[Review, 3rd] SF-0007: Subprocess

LiarPrincess · March 5, 2025, 11:05pm

1 day past the review deadline, but I'm not getting paid for writing this anyway (as in: I using my own free time), so I do not need to stress about it.

Other packages

Do you remember what was wrong with the other packages? It would be nice if the proposal included sentences like:

There is a potential problem X which this proposal solves by doing Y [and the user is required to do Z].

Sometimes I go back to the proposals months after they were accepted, mostly when I start using the proposed feature. Having a reminder why a certain decision was made, without going to the forum, would be helpful.

`posix_spawnattr_t etc.`

public struct PlatformOptions: Sendable, Hashable {
  public var preSpawnProcessConfigurator: (
      @Sendable (
          inout posix_spawnattr_t?,
          inout posix_spawn_file_actions_t?
      ) throws -> Void
  )? = nil
}

I agree with others that exposing the posix_spawnattr_t/posix_spawn_file_actions_t may not be the best idea.

For years I have been using Hexagonal architecture (“Ports and adapters” thingie): you do not allow dependencies into the “core” business logic, so for every dependency you create an abstraction layer.

Subprocess lives at the edge of the system, so if we wanted to follow the “Hexagonal architecture” we would wrap the posix_spawnattr_t/posix_spawn_file_actions_t. This way we can change the Subprocess internals without changing the business logic.
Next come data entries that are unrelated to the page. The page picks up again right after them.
(** [Append] of less than one I/O: success, and nothing is sent to the device. *)
Lemma append_short vec_realloc sched s u buf n cap bs size x :
  stored (zs:=zs) (nz:=nz) (Z.of_nat n) (u_z s) u bs -> ready (zs:=zs) (nz:=nz) gz s n cap -> (0 < cap)%nat ->
  dangles vec_realloc (length (zone_vector (u_part s))) (group_room (zs:=zs) s) n = false ->
  Z.of_nat n * zs <= 2 ^ 31 -> 0 <= to_blocks size < IO_BLOCKS -> Z.of_nat (length bs) + IO_SIZE <= 2 ^ 32 ->
  is_Some (load (host_mem (z_ctl (u_z s))) buf x) ->
  exists s' ptrs, Append vec_realloc sched buf size (Uds s u) = Ret 0 (Uds s' (appended_ud u (to_blocks size) ptrs)) /\
    z_ctl (u_z s') = z_ctl (u_z s) /\ ready (zs:=zs) (nz:=nz) gz s' n cap /\
    holds (zs:=zs) (nz:=nz) (u_z s') (Z.of_nat n) ptrs [] /\ stored (zs:=zs) (nz:=nz) (Z.of_nat n) (u_z s') u bs.
Proof.
  intros Hsto Hr Hcap Hdang Hnzs Hsz Hfit Hbuf.
  destruct (ready_draws gz Hgz0 s n cap 1 Hr ltac:(lia) ltac:(lia)) as (g & old & cur & f & izg' & l & d & total & j &
    Hb & Hcur & Hf & Hfresh & Hds & Hll & _ & Hdr & Hd & H31 & Hj & Hc). cbv zeta in *.
  set (g1 := if decide (cur = [] \/ g = O) then gz else g) in *.
  assert (0 < g1)%nat as Hg1.
  { unfold g1. case_decide as Hu; [done|]. destruct g; [|lia]. by destruct Hu; right. }
  assert (groups_needed gz 1 g1 = O) as Hr0.
  { unfold groups_needed. by rewrite (proj2 (Nat.leb_le 1 g1)) by lia. }
  rewrite Hr0, Nat.mul_0_l, Nat.add_0_r in *. rewrite Nat.mul_0_l, Nat.add_0_r in *.
  destruct (balanced_view s n g old cur Hb Hcur) as [Hroom Hempty]. rewrite Hroom in Hdang.
  assert (cur <> [] -> g = O -> moves vec_realloc (length (zone_vector (u_part s))) n = false) as Hm.
  { intros Hcn ->. unfold dangles in Hdang. rewrite (proj2 (Nat.ltb_lt 0 _)) in Hdang; [done|].
    destruct (length (zone_vector (u_part s))); [by destruct Hcn, Hempty as [-> _]|lia]. }
  rewrite <- Hfresh in Hds.
  destruct (write_ok vec_realloc gz Hgz Hpos sched s (next_segment u (to_blocks size)) buf n g old cur 0 0 l izg' [])
    as (s' & ptrs & Hw & Hdone & Hiz); try done.
  { rewrite Nat.mul_0_r. done. }
  { fold g1. split; [unfold IO_BLOCKS; nia|by left]. }
  { by rewrite Nat.mul_0_l, Nat.add_0_r. }
  { rewrite Nat.mul_0_r, Z.mul_0_r. by eapply load_zero. }
  rewrite Nat.mul_0_r, Z.mul_0_r in Hw. fold g1 in Hdone. rewrite Nat.mul_0_l, Nat.add_0_r, Nat.sub_0_r in Hdone.
  rewrite <- (write_short vec_realloc sched s _ buf n g old cur l izg' (to_blocks size)) in Hw by done.
  exists s', ptrs. unfold IO_SIZE, _192KB, IO_BLOCKS in *.
  split; [apply (append_runs vec_realloc sched s u buf (Z.of_nat n) bs); (done || unfold BLOCK_SIZE; lia)|].
  destruct Hdone as [(old' & cur' & Hb' & Hcl') _ _ _ Hholds Hkeeps _ Hidle].
  split; [by apply Hidle|]. split; [|split; [done|]].
  - exists g1, old', cur', d, total, (j + Z.of_nat (f * n)). split; [done|].
    split; [intros ->; destruct (bl_good _ _ _ _ _ Hb); cbn in Hcl'; lia|]. rewrite Hiz. do 4 (split; [done|]). lia.
  - eapply stored_keeps; [|exact Hsto]. intros q e. apply Hkeeps. by destruct Hb.
Qed.
End Short.
Section Setters.
Context {F : Type}.
Abbreviation FW := (WritableFileWriter F).
Definition put_file (f : handle F) (w : FW) : FW :=
  MkWritableFileWriter f (buf_ w) (w_options w) (filesize_ w) (next_write_offset_ w) (pending_sync_ w)
    (last_sync_size_ w) (checksum_generator_ w) (checksum_finalized_ w) (buffered_data_crc32c_checksum_ w).
Definition set_buf (b : AlignedBuffer) (w : FW) : FW :=
  MkWritableFileWriter (writable_file_ w) b (w_options w) (filesize_ w) (next_write_offset_ w) (pending_sync_ w)
    (last_sync_size_ w) (checksum_generator_ w) (checksum_finalized_ w) (buffered_data_crc32c_checksum_ w).
Definition set_filesize (n : Z) (w : FW) : FW :=
  MkWritableFileWriter (writable_file_ w) (buf_ w) (w_options w) n (next_write_offset_ w) (pending_sync_ w)
    (last_sync_size_ w) (checksum_generator_ w) (checksum_finalized_ w) (buffered_data_crc32c_checksum_ w).
Definition set_next_write_offset (n : Z) (w : FW) : FW :=
  MkWritableFileWriter (writable_file_ w) (buf_ w) (w_options w) (filesize_ w) n (pending_sync_ w)
    (last_sync_size_ w) (checksum_generator_ w) (checksum_finalized_ w) (buffered_data_crc32c_checksum_ w).
Definition set_pending_sync (p : bool) (w : FW) : FW :=
  MkWritableFileWriter (writable_file_ w) (buf_ w) (w_options w) (filesize_ w) (next_write_offset_ w) p
    (last_sync_size_ w) (checksum_generator_ w) (checksum_finalized_ w) (buffered_data_crc32c_checksum_ w).
Definition set_last_sync_size (n : Z) (w : FW) : FW :=
  MkWritableFileWriter (writable_file_ w) (buf_ w) (w_options w) (filesize_ w) (next_write_offset_ w) (pending_sync_ w)
    n (checksum_generator_ w) (checksum_finalized_ w) (buffered_data_crc32c_checksum_ w).
Definition set_generator (g : option FileChecksumGenCrc32c) (finalized : bool) (w : FW) : FW :=
  MkWritableFileWriter (writable_file_ w) (buf_ w) (w_options w) (filesize_ w) (next_write_offset_ w) (pending_sync_ w)
    (last_sync_size_ w) g finalized (buffered_data_crc32c_checksum_ w).
Definition set_crc (c : Z) (w : FW) : FW :=
  MkWritableFileWriter (writable_file_ w) (buf_ w) (w_options w) (filesize_ w) (next_write_offset_ w) (pending_sync_ w)
    (last_sync_size_ w) (checksum_generator_ w) (checksum_finalized_ w) c.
That said posix_spawnattr_t/posix_spawn_file_actions_t are fairly big and difficult to wrap.

`waitid(P_ALL)`

In Linux implementation we have:

var siginfo = siginfo_t()
guard waitid(P_ALL, id_t(0), &siginfo, WEXITED) == 0 else {
    return
}

waitid documentation says: If idtype is P_ALL, waitid() shall wait for any children and id is ignored.

How this will work if I already use another Subprocess like solution? What is the migration path? For example swift-corelibs-foundation/Process has:

  repeat {
#if CYGWIN
      waitResult = waitpid( process.processIdentifier, exitCodePtrWrapper, 0)
#else
      waitResult = waitpid( process.processIdentifier, &exitCode, 0)
#endif
  } while ( (waitResult == -1) && (errno == EINTR) )

Which wait[p]id will trigger for the process started with Foundation.Process? The Subprocess -> waitid or Foundation.Process->waitpid?

Does anybody know? I have never tested this. I always avoided global solutions and P_ALL seems like one.

Pid reuse

I mentioned pid reuse long time ago, it seems like we kind of lost it at some point. The current implementation:

extension Execution {
  private func isAlive() -> Bool {
    return kill(self.processIdentifier.value, 0) == 0
  }
}

I'm not sure that is is enough. Personally I would store Bool in a property after the monitorProcessTermination finishes. If termination sequence was delayed (or somehow run again) it would do nothing, even in there is a new process with the same pid.

In theory this is still a race condition, but even the current implementation has a race condition: process exits after isAlive() but before we send signal. IIRC this is not a problem on Linux because pids are reused “going up”, so we would have to cycle all of the pids to get back at the one we had.

Async IO

In theory on Linux you can use a single epoll for everything.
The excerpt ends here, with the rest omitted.